## Extracted information

(* ===== verification/PinLogger.v ===== *)
(** * The Pin back end

    [pin_mode/cond_stmt.h], [logger.h] and the handlers of [pin_track.cpp]: the
    alternative to compile-time tracking.  The handlers turn comparison events
    into condition statements; the logger collects them with the tags they
    refer to and writes one file, which the fuzzer reads with
    [fuzzer/src/track/load_pin_data.rs] (modelled at the end).

    libdft, which keeps the taint of registers and memory, is a submodule
    outside the repository: its functions are the operations of [Libdft]. *)

From S2P Require Import Prelude CMem Dfsan Env.

Local Open Scope Z_scope.

(** ** cond_stmt.h *)

Definition MAX_ORDER : Z := 16.
Definition COND_SW_OP : Z := 0x00FF.
Definition COND_FN_OP : Z := 0x8002.
Definition COND_LEN_OP : Z := 0x8003.
Definition COND_FALSE_ST : Z := 0.
Definition COND_TRUE_ST : Z := 1.
Definition COND_DONE_ST : Z := 2.

Record CondStmt := mkCond {
  cid : Z; context : Z; order : Z; belong : Z;
  condition : Z; level : Z; op : Z; c_size : Z;
  lb1 : Z; lb2 : Z; arg1 : Z; arg2 : Z }.

(** Little-endian bytes of a word. *)
Fixpoint le (n : nat) (v : Z) : list Z :=
  match n with O => [] | S n => u8 v :: le n (Z.shiftr v 8) end.

(** The structure in memory: ten words of four bytes, two of eight. *)
Definition cond_bytes (c : CondStmt) : list Z :=
  mjoin (le 4 <$> [cid c; context c; order c; belong c; condition c; level c; op c; c_size c;
                   lb1 c; lb2 c]) ++ le 8 (arg1 c) ++ le 8 (arg2 c).

(** ** logger.h *)

Definition BUF_LEN : Z := Z.shiftl 2 16.

(** [buffer] with its first [len] bytes as a list, and its capacity. *)
Record LogBuf := mkBuf { buf_data : list Z; buf_cap : Z }.
Definition new_LogBuf : LogBuf := mkBuf [] BUF_LEN.

(** The capacity is doubled once, whatever the size; a [memcpy] past the end of
    the allocation is a fault. *)
Definition push_bytes (bytes : list Z) (b : LogBuf) : res LogBuf :=
  if bool_decide (bytes = []) then Ok b else
  let next := Z.of_nat (length (buf_data b)) + Z.of_nat (length bytes) in
  let cap := if buf_cap b <? next then buf_cap b * 2 else buf_cap b in
  if next <=? cap then Ok (mkBuf (buf_data b ++ bytes) cap) else Fault Segv.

## Exercise details
Take the records above and return them exactly as written.

## Completed exercise
(* ===== verification/PinLogger.v ===== *)
(** * The Pin back end

    [pin_mode/cond_stmt.h], [logger.h] and the handlers of [pin_track.cpp]: the
    alternative to compile-time tracking.  The handlers turn comparison events
    into condition statements; the logger collects them with the tags they
    refer to and writes one file, which the fuzzer reads with
    [fuzzer/src/track/load_pin_data.rs] (modelled at the end).

    libdft, which keeps the taint of registers and memory, is a submodule
    outside the repository: its functions are the operations of [Libdft]. *)

From S2P Require Import Prelude CMem Dfsan Env.

Local Open Scope Z_scope.

(** ** cond_stmt.h *)

Definition MAX_ORDER : Z := 16.
Definition COND_SW_OP : Z := 0x00FF.
Definition COND_FN_OP : Z := 0x8002.
Definition COND_LEN_OP : Z := 0x8003.
Definition COND_FALSE_ST : Z := 0.
Definition COND_TRUE_ST : Z := 1.
Definition COND_DONE_ST : Z := 2.

Record CondStmt := mkCond {
  cid : Z; context : Z; order : Z; belong : Z;
  condition : Z; level : Z; op : Z; c_size : Z;
  lb1 : Z; lb2 : Z; arg1 : Z; arg2 : Z }.

(** Little-endian bytes of a word. *)
Fixpoint le (n : nat) (v : Z) : list Z :=
  match n with O => [] | S n => u8 v :: le n (Z.shiftr v 8) end.

(** The structure in memory: ten words of four bytes, two of eight. *)
Definition cond_bytes (c : CondStmt) : list Z :=
  mjoin (le 4 <$> [cid c; context c; order c; belong c; condition c; level c; op c; c_size c;
                   lb1 c; lb2 c]) ++ le 8 (arg1 c) ++ le 8 (arg2 c).

(** ** logger.h *)

Definition BUF_LEN : Z := Z.shiftl 2 16.

(** [buffer] with its first [len] bytes as a list, and its capacity. *)
Record LogBuf := mkBuf { buf_data : list Z; buf_cap : Z }.
Definition new_LogBuf : LogBuf := mkBuf [] BUF_LEN.

(** The capacity is doubled once, whatever the size; a [memcpy] past the end of
    the allocation is a fault. *)
Definition push_bytes (bytes : list Z) (b : LogBuf) : res LogBuf :=
  if bool_decide (bytes = []) then Ok b else
  let next := Z.of_nat (length (buf_data b)) + Z.of_nat (length bytes) in
  let cap := if buf_cap b <? next then buf_cap b * 2 else buf_cap b in
  if next <=? cap then Ok (mkBuf (buf_data b ++ bytes) cap) else Fault Segv.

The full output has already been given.